Definition struct_trace_entry : ctype := TStruct [
  fld "type" c_short;
  fld "flags" c_char;
  fld "preempt_count" c_char;
  fld "pid" c_int].

Definition __be16 : ctype := __u16.

Definition __be32 : ctype := __u32.

Definition struct_in6_addr : ctype := TStruct [
  fld "in6_u" (TUnion [
    fld "u6_addr8" (TArray __u8 16);
    fld "u6_addr16" (TArray __be16 8);
    fld "u6_addr32" (TArray __be32 4)])].

Definition enum_bpf_prog_type : ctype := TEnum [
  ("BPF_PROG_TYPE_UNSPEC", 0);
  ("BPF_PROG_TYPE_SOCKET_FILTER", 1);
  ("BPF_PROG_TYPE_KPROBE", 2);
  ("BPF_PROG_TYPE_SCHED_CLS", 3);
  ("BPF_PROG_TYPE_SCHED_ACT", 4);
  ("BPF_PROG_TYPE_TRACEPOINT", 5);
  ("BPF_PROG_TYPE_XDP", 6);
  ("BPF_PROG_TYPE_PERF_EVENT", 7);
  ("BPF_PROG_TYPE_CGROUP_SKB", 8);
  ("BPF_PROG_TYPE_CGROUP_SOCK", 9);
  ("BPF_PROG_TYPE_LWT_IN", 10);
  ("BPF_PROG_TYPE_LWT_OUT", 11);
  ("BPF_PROG_TYPE_LWT_XMIT", 12);
  ("BPF_PROG_TYPE_SOCK_OPS", 13);
  ("BPF_PROG_TYPE_SK_SKB", 14);
  ("BPF_PROG_TYPE_CGROUP_DEVICE", 15);
  ("BPF_PROG_TYPE_SK_MSG", 16);
  ("BPF_PROG_TYPE_RAW_TRACEPOINT", 17);
  ("BPF_PROG_TYPE_CGROUP_SOCK_ADDR", 18);
  ("BPF_PROG_TYPE_LWT_SEG6LOCAL", 19);
  ("BPF_PROG_TYPE_LIRC_MODE2", 20);
  ("BPF_PROG_TYPE_SK_REUSEPORT", 21);
  ("BPF_PROG_TYPE_FLOW_DISSECTOR", 22);
  ("BPF_PROG_TYPE_CGROUP_SYSCTL", 23);
  ("BPF_PROG_TYPE_RAW_TRACEPOINT_WRITABLE", 24);
  ("BPF_PROG_TYPE_CGROUP_SOCKOPT", 25);
  ("BPF_PROG_TYPE_TRACING", 26);
  ("BPF_PROG_TYPE_STRUCT_OPS", 27);
  ("BPF_PROG_TYPE_EXT", 28);
  ("BPF_PROG_TYPE_LSM", 29);
  ("BPF_PROG_TYPE_SK_LOOKUP", 30);
  ("BPF_PROG_TYPE_SYSCALL", 31);
  ("BPF_PROG_TYPE_NETFILTER", 32)].

Definition enum_bpf_attach_type : ctype := TEnum [
  ("BPF_CGROUP_INET_INGRESS", 0);
  ("BPF_CGROUP_INET_EGRESS", 1);
  ("BPF_CGROUP_INET_SOCK_CREATE", 2);
  ("BPF_CGROUP_SOCK_OPS", 3);
  ("BPF_SK_SKB_STREAM_PARSER", 4);
  ("BPF_SK_SKB_STREAM_VERDICT", 5);
  ("BPF_CGROUP_DEVICE", 6);
  ("BPF_SK_MSG_VERDICT", 7);
  ("BPF_CGROUP_INET4_BIND", 8);
  ("BPF_CGROUP_INET6_BIND", 9);
  ("BPF_CGROUP_INET4_CONNECT", 10);
  ("BPF_CGROUP_INET6_CONNECT", 11);
  ("BPF_CGROUP_INET4_POST_BIND", 12);
  ("BPF_CGROUP_INET6_POST_BIND", 13);
  ("BPF_CGROUP_UDP4_SENDMSG", 14);
  ("BPF_CGROUP_UDP6_SENDMSG", 15);
  ("BPF_LIRC_MODE2", 16);
  ("BPF_FLOW_DISSECTOR", 17);
  ("BPF_CGROUP_SYSCTL", 18);
  ("BPF_CGROUP_UDP4_RECVMSG", 19);
  ("BPF_CGROUP_UDP6_RECVMSG", 20);
  ("BPF_CGROUP_GETSOCKOPT", 21);
  ("BPF_CGROUP_SETSOCKOPT", 22);
  ("BPF_TRACE_RAW_TP", 23);
  ("BPF_TRACE_FENTRY", 24);
  ("BPF_TRACE_FEXIT", 25);
  ("BPF_MODIFY_RETURN", 26);
  ("BPF_LSM_MAC", 27);
  ("BPF_TRACE_ITER", 28);
  ("BPF_CGROUP_INET4_GETPEERNAME", 29);
  ("BPF_CGROUP_INET6_GETPEERNAME", 30);
  ("BPF_CGROUP_INET4_GETSOCKNAME", 31);
  ("BPF_CGROUP_INET6_GETSOCKNAME", 32);
  ("BPF_XDP_DEVMAP", 33);
  ("BPF_CGROUP_INET_SOCK_RELEASE", 34);
  ("BPF_XDP_CPUMAP", 35);
  ("BPF_SK_LOOKUP", 36);
  ("BPF_XDP", 37);
  ("BPF_SK_SKB_VERDICT", 38);
  ("BPF_SK_REUSEPORT_SELECT", 39);
  ("BPF_SK_REUSEPORT_SELECT_OR_MIGRATE", 40);
  ("BPF_PERF_EVENT", 41);
  ("BPF_TRACE_KPROBE_MULTI", 42);
  ("BPF_LSM_CGROUP", 43);
  ("BPF_STRUCT_OPS", 44);
  ("BPF_NETFILTER", 45);
  ("BPF_TCX_INGRESS", 46);
  ("BPF_TCX_EGRESS", 47);
  ("BPF_TRACE_UPROBE_MULTI", 48);
  ("BPF_CGROUP_UNIX_CONNECT", 49);
  ("BPF_CGROUP_UNIX_SENDMSG", 50);
  ("BPF_CGROUP_UNIX_RECVMSG", 51);
  ("BPF_CGROUP_UNIX_GETPEERNAME", 52);
  ("BPF_CGROUP_UNIX_GETSOCKNAME", 53);
  ("BPF_NETKIT_PRIMARY", 54);
  ("BPF_NETKIT_PEER", 55);
  ("__MAX_BPF_ATTACH_TYPE", 56)].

WHAT IS BEING ASKED
Print each entry exactly as it appears above.

ANSWER TO THIS PROBLEM
Definition struct_trace_entry : ctype := TStruct [
  fld "type" c_short;
  fld "flags" c_char;
  fld "preempt_count" c_char;
  fld "pid" c_int].

Definition __be16 : ctype := __u16.

Definition __be32 : ctype := __u32.

Definition struct_in6_addr : ctype := TStruct [
  fld "in6_u" (TUnion [
    fld "u6_addr8" (TArray __u8 16);
    fld "u6_addr16" (TArray __be16 8);
    fld "u6_addr32" (TArray __be32 4)])].

Definition enum_bpf_prog_type : ctype := TEnum [
  ("BPF_PROG_TYPE_UNSPEC", 0);
  ("BPF_PROG_TYPE_SOCKET_FILTER", 1);
  ("BPF_PROG_TYPE_KPROBE", 2);
  ("BPF_PROG_TYPE_SCHED_CLS", 3);
  ("BPF_PROG_TYPE_SCHED_ACT", 4);
  ("BPF_PROG_TYPE_TRACEPOINT", 5);
  ("BPF_PROG_TYPE_XDP", 6);
  ("BPF_PROG_TYPE_PERF_EVENT", 7);
  ("BPF_PROG_TYPE_CGROUP_SKB", 8);
  ("BPF_PROG_TYPE_CGROUP_SOCK", 9);
  ("BPF_PROG_TYPE_LWT_IN", 10);
  ("BPF_PROG_TYPE_LWT_OUT", 11);
  ("BPF_PROG_TYPE_LWT_XMIT", 12);
  ("BPF_PROG_TYPE_SOCK_OPS", 13);
  ("BPF_PROG_TYPE_SK_SKB", 14);
  ("BPF_PROG_TYPE_CGROUP_DEVICE", 15);
  ("BPF_PROG_TYPE_SK_MSG", 16);
  ("BPF_PROG_TYPE_RAW_TRACEPOINT", 17);
  ("BPF_PROG_TYPE_CGROUP_SOCK_ADDR", 18);
  ("BPF_PROG_TYPE_LWT_SEG6LOCAL", 19);
  ("BPF_PROG_TYPE_LIRC_MODE2", 20);
  ("BPF_PROG_TYPE_SK_REUSEPORT", 21);
  ("BPF_PROG_TYPE_FLOW_DISSECTOR", 22);
  ("BPF_PROG_TYPE_CGROUP_SYSCTL", 23);
  ("BPF_PROG_TYPE_RAW_TRACEPOINT_WRITABLE", 24);
  ("BPF_PROG_TYPE_CGROUP_SOCKOPT", 25);
  ("BPF_PROG_TYPE_TRACING", 26);
  ("BPF_PROG_TYPE_STRUCT_OPS", 27);
  ("BPF_PROG_TYPE_EXT", 28);
  ("BPF_PROG_TYPE_LSM", 29);
  ("BPF_PROG_TYPE_SK_LOOKUP", 30);
  ("BPF_PROG_TYPE_SYSCALL", 31);
  ("BPF_PROG_TYPE_NETFILTER", 32)].

Definition enum_bpf_attach_type : ctype := TEnum [
  ("BPF_CGROUP_INET_INGRESS", 0);
  ("BPF_CGROUP_INET_EGRESS", 1);
  ("BPF_CGROUP_INET_SOCK_CREATE", 2);
  ("BPF_CGROUP_SOCK_OPS", 3);
  ("BPF_SK_SKB_STREAM_PARSER", 4);
  ("BPF_SK_SKB_STREAM_VERDICT", 5);
  ("BPF_CGROUP_DEVICE", 6);
  ("BPF_SK_MSG_VERDICT", 7);
  ("BPF_CGROUP_INET4_BIND", 8);
  ("BPF_CGROUP_INET6_BIND", 9);
  ("BPF_CGROUP_INET4_CONNECT", 10);
  ("BPF_CGROUP_INET6_CONNECT", 11);
  ("BPF_CGROUP_INET4_POST_BIND", 12);
  ("BPF_CGROUP_INET6_POST_BIND", 13);
  ("BPF_CGROUP_UDP4_SENDMSG", 14);
  ("BPF_CGROUP_UDP6_SENDMSG", 15);
  ("BPF_LIRC_MODE2", 16);
  ("BPF_FLOW_DISSECTOR", 17);
  ("BPF_CGROUP_SYSCTL", 18);
  ("BPF_CGROUP_UDP4_RECVMSG", 19);
  ("BPF_CGROUP_UDP6_RECVMSG", 20);
  ("BPF_CGROUP_GETSOCKOPT", 21);
  ("BPF_CGROUP_SETSOCKOPT", 22);
  ("BPF_TRACE_RAW_TP", 23);
  ("BPF_TRACE_FENTRY", 24);
  ("BPF_TRACE_FEXIT", 25);
  ("BPF_MODIFY_RETURN", 26);
  ("BPF_LSM_MAC", 27);
  ("BPF_TRACE_ITER", 28);
  ("BPF_CGROUP_INET4_GETPEERNAME", 29);
  ("BPF_CGROUP_INET6_GETPEERNAME", 30);
  ("BPF_CGROUP_INET4_GETSOCKNAME", 31);
  ("BPF_CGROUP_INET6_GETSOCKNAME", 32);
  ("BPF_XDP_DEVMAP", 33);
  ("BPF_CGROUP_INET_SOCK_RELEASE", 34);
  ("BPF_XDP_CPUMAP", 35);
  ("BPF_SK_LOOKUP", 36);
  ("BPF_XDP", 37);
  ("BPF_SK_SKB_VERDICT", 38);
  ("BPF_SK_REUSEPORT_SELECT", 39);
  ("BPF_SK_REUSEPORT_SELECT_OR_MIGRATE", 40);
  ("BPF_PERF_EVENT", 41);
  ("BPF_TRACE_KPROBE_MULTI", 42);
  ("BPF_LSM_CGROUP", 43);
  ("BPF_STRUCT_OPS", 44);
  ("BPF_NETFILTER", 45);
  ("BPF_TCX_INGRESS", 46);
  ("BPF_TCX_EGRESS", 47);
  ("BPF_TRACE_UPROBE_MULTI", 48);
  ("BPF_CGROUP_UNIX_CONNECT", 49);
  ("BPF_CGROUP_UNIX_SENDMSG", 50);
  ("BPF_CGROUP_UNIX_RECVMSG", 51);
  ("BPF_CGROUP_UNIX_GETPEERNAME", 52);
  ("BPF_CGROUP_UNIX_GETSOCKNAME", 53);
  ("BPF_NETKIT_PRIMARY", 54);
  ("BPF_NETKIT_PEER", 55);
  ("__MAX_BPF_ATTACH_TYPE", 56)].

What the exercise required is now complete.